(Saved data entries)
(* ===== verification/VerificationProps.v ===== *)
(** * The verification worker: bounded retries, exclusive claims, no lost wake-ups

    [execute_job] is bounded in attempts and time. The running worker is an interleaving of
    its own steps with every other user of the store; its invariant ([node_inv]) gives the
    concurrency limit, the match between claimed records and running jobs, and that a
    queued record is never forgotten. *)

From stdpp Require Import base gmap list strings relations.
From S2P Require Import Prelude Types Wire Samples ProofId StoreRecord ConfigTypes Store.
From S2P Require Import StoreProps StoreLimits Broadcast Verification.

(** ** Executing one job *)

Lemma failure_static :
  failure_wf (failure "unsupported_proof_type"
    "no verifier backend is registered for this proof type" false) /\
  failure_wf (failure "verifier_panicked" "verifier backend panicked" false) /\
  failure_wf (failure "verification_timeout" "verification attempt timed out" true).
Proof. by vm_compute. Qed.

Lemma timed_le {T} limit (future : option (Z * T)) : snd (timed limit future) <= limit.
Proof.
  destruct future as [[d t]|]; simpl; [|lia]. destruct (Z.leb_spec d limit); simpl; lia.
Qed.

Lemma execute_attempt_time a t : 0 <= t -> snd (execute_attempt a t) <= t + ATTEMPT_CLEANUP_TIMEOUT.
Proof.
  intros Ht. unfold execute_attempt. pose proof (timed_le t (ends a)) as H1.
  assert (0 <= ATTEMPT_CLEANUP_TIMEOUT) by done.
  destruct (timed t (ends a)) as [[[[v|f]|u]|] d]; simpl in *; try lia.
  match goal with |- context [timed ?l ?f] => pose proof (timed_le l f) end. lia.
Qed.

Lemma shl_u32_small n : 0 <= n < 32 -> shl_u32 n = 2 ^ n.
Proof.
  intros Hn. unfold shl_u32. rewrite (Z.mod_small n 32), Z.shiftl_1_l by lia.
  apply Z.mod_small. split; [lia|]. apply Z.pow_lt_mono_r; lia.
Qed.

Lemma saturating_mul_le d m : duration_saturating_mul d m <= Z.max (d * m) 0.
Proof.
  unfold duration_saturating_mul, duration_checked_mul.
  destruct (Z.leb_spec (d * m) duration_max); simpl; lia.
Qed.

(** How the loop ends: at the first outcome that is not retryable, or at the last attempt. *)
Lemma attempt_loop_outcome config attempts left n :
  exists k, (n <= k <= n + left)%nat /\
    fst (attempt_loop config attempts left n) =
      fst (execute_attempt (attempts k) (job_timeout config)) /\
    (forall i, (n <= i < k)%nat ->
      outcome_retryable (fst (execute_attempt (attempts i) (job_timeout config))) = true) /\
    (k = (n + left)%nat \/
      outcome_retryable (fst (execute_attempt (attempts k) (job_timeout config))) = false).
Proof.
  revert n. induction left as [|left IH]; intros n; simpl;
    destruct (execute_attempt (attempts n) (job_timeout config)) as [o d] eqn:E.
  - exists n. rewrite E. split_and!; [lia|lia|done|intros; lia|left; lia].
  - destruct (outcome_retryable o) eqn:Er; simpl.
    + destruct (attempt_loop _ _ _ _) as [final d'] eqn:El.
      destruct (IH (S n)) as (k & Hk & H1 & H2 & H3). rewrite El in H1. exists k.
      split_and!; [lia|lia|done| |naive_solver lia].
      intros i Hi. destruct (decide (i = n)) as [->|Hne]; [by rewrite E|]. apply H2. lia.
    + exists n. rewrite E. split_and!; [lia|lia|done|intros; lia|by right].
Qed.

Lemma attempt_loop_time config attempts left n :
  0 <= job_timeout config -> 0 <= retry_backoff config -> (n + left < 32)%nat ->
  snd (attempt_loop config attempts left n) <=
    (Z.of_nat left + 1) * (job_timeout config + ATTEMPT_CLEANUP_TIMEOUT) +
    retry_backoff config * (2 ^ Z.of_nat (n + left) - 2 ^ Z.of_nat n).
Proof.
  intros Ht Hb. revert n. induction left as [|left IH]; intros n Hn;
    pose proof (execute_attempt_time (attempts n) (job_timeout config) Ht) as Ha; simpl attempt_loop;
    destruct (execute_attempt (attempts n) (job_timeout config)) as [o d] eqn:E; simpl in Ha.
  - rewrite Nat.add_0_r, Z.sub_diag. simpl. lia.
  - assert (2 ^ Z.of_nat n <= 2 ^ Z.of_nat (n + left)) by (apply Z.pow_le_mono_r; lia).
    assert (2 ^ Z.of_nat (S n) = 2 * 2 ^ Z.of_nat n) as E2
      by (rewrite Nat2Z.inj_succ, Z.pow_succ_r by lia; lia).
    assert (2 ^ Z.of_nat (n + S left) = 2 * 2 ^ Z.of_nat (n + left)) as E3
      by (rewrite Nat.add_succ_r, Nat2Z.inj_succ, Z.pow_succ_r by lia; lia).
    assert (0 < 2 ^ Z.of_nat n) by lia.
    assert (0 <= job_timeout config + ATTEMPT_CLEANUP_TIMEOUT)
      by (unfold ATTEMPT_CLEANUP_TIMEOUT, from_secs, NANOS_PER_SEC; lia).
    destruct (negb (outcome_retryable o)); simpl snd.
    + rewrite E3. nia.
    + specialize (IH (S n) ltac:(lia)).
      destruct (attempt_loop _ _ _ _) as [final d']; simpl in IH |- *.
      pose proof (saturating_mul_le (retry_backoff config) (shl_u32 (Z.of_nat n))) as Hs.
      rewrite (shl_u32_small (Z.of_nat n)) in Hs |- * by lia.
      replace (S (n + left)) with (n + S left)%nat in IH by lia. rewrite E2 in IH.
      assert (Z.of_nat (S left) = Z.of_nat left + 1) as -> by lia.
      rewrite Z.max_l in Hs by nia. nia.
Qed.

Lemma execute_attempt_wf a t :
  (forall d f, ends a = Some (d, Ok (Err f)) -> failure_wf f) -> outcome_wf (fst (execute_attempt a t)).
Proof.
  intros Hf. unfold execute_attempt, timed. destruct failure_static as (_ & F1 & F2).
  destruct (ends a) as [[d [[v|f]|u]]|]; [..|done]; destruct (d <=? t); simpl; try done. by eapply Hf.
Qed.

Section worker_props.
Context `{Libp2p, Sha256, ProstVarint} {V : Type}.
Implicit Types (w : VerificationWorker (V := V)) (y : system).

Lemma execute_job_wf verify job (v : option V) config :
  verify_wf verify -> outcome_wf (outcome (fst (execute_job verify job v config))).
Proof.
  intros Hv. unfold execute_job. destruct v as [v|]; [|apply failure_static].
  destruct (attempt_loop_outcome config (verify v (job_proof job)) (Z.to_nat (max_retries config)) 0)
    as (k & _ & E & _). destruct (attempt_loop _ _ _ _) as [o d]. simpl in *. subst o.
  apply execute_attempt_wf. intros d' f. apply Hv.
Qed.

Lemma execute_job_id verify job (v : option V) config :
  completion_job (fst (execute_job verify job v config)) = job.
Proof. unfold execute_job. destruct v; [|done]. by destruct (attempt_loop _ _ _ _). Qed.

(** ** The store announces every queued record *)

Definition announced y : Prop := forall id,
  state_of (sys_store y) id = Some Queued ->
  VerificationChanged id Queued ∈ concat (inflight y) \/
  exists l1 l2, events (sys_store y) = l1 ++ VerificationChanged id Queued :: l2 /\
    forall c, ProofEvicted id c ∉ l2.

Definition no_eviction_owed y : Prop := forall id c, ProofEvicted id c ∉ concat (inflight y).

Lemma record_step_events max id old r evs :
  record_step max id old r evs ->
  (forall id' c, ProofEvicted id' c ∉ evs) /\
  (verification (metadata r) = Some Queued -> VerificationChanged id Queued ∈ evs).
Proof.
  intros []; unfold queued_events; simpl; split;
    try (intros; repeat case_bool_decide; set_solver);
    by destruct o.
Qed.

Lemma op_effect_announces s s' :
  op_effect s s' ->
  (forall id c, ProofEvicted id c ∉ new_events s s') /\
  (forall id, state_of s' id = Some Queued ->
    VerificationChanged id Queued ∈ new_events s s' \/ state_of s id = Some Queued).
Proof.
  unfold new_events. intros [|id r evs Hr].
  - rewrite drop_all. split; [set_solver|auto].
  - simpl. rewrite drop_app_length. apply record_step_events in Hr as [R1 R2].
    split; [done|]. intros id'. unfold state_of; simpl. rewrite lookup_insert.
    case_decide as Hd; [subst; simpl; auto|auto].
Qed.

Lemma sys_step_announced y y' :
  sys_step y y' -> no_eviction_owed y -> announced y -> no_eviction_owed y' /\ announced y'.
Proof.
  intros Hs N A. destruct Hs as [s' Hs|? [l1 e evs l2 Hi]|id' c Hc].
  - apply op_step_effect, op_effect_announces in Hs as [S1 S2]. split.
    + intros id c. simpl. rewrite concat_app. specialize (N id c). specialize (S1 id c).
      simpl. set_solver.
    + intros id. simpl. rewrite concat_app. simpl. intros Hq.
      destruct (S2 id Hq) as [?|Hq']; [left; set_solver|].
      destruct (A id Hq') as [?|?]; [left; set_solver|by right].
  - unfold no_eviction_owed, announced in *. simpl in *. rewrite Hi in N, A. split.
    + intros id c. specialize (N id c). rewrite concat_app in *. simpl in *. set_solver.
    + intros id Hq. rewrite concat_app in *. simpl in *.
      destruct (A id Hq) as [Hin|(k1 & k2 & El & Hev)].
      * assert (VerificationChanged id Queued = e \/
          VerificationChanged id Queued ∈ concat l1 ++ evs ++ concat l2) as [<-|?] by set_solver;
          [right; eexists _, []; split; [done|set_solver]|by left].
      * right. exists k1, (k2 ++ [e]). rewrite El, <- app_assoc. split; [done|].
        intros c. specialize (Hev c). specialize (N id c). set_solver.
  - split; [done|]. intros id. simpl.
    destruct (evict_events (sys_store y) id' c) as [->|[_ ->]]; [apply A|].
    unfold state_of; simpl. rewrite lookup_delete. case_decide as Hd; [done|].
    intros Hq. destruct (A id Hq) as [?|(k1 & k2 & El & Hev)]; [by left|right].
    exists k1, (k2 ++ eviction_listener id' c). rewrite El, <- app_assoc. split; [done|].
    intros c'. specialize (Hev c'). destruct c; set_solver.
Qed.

▶ [Problem statement]: Would you copy out exactly the lines from the one holding "intros c'. specialize" through the end of the entries above, both ends included?

▶ [Answer to the problem]:
    intros c'. specialize (Hev c'). destruct c; set_solver.
Qed.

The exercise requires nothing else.